**TASK STATEMENT**
The answer must consist of every line in the records that contains the word "Instance".

[[ TASK MATERIAL open ]]

Lemma begin_shape {collation : Collation} {host : Host} s i now_ id gen source s0 tx0 :
  activeTransaction s = None → b_sourceEntry i = Some source →
  beginSandboxRecreateTransaction s i now_ id gen = Ok (s0, tx0) →
  s0 = set_journal s now_ (Some tx0)
  ∧ (ob_state (b_observation i) = Missing ∨ truthy_opt (liveIdentityFingerprint (b_observation i)) = true)
  ∧ tx0 = mkTx id 0 (b_sandboxName i) (b_gatewayName i) (b_gatewayPort i)
            (fingerprintSandboxRegistryEntry source) (liveIdentityFingerprint (b_observation i))
            (checkpointSourceWorkload source) (b_targetIntentFingerprint i) gen None
            (if bool_decide (ob_state (b_observation i) = Missing) then PhDeleted else PhPlanned)
            now_ now_.
Proof.
  intros Ha Hs. unfold beginSandboxRecreateTransaction, throw_unless. rewrite Ha, Hs.
  destruct (bool_decide _ || _) eqn:Eo; [|done]. cbn [mbind result_bind of_option].
  intros [= <- <-]. split; [done|]. split; [|done].
  apply orb_true_iff in Eo as [Eo|Eo]; [left; by bools|by right].
Qed.
(* ===== verification/WatcherLease.v ===== *)
(** * The durable lease on a gateway watcher

    src/lib/onboard/managed-bootstrap/podman-watcher-lease.ts: before a Podman
    replacement may run, the controller takes a durable lease, stops the one watcher
    of the gateway, and proves it stopped; it releases the lease only after the same
    owner is proved healthy again, and recovers a lease a crash left behind.

    The controller owns no state: everything it knows comes from its injected
    dependencies (the store, the probes, the lifecycle owner, the clock).  A function
    of the controller is therefore a program that calls dependencies ([Prog]); an
    environment answers each call, or throws, as it likes at every point of the
    history, and the theorems hold for every environment. *)

From S2P Require Import Prelude Programs.

(** ** Data *)

Definition DEFAULT_RESUME_TIMEOUT_MS : Z := 30000.
Definition DEFAULT_RESUME_POLL_INTERVAL_MS : Z := 250.
Definition MAX_OPAQUE_IDENTITY_LENGTH : nat := 4096.
Definition PODMAN_WATCHER_LEASE_SCHEMA_VERSION : Z := 2.

Inductive PodmanGatewayWatcherOwnerKind : Type := ManagedService | StandaloneOwner.
#[export] Instance owner_kind_eq_dec : EqDecision PodmanGatewayWatcherOwnerKind.
Proof. solve_decision. Defined.
Inductive PodmanGatewayWatcherLeasePhase : Type := Acquiring | Stopped.
#[export] Instance lease_phase_eq_dec : EqDecision PodmanGatewayWatcherLeasePhase.
Proof. solve_decision. Defined.

Record PodmanGatewayWatcherSnapshot := mkSnapshot {
  gatewayName : string;
  gatewayPort : Z;
  launchIdentity : string;
  ownerIdentity : string;
  ownerKind : PodmanGatewayWatcherOwnerKind;
  pid : Z;
  processStartIdentity : string;
}.
#[export] Instance snapshot_eq_dec : EqDecision PodmanGatewayWatcherSnapshot.
Proof. solve_decision. Defined.

Record PodmanGatewayWatcherLeaseHolder := mkHolder {
  h_pid : Z;
  h_processStartIdentity : string;
}.
#[export] Instance holder_eq_dec : EqDecision PodmanGatewayWatcherLeaseHolder.
Proof. solve_decision. Defined.

(** [{ ...snapshot, schemaVersion: 2, holder, leaseId, phase }]. *)
Record PodmanGatewayWatcherLeaseRecord := mkLease {
  l_snapshot : PodmanGatewayWatcherSnapshot;
  l_holder : PodmanGatewayWatcherLeaseHolder;
  leaseId : string;
  l_phase : PodmanGatewayWatcherLeasePhase;
}.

[[ TASK MATERIAL closed ]]

**REPLY TO THE EXERCISE**
#[export] Instance owner_kind_eq_dec : EqDecision PodmanGatewayWatcherOwnerKind.
#[export] Instance lease_phase_eq_dec : EqDecision PodmanGatewayWatcherLeasePhase.
#[export] Instance snapshot_eq_dec : EqDecision PodmanGatewayWatcherSnapshot.
#[export] Instance holder_eq_dec : EqDecision PodmanGatewayWatcherLeaseHolder.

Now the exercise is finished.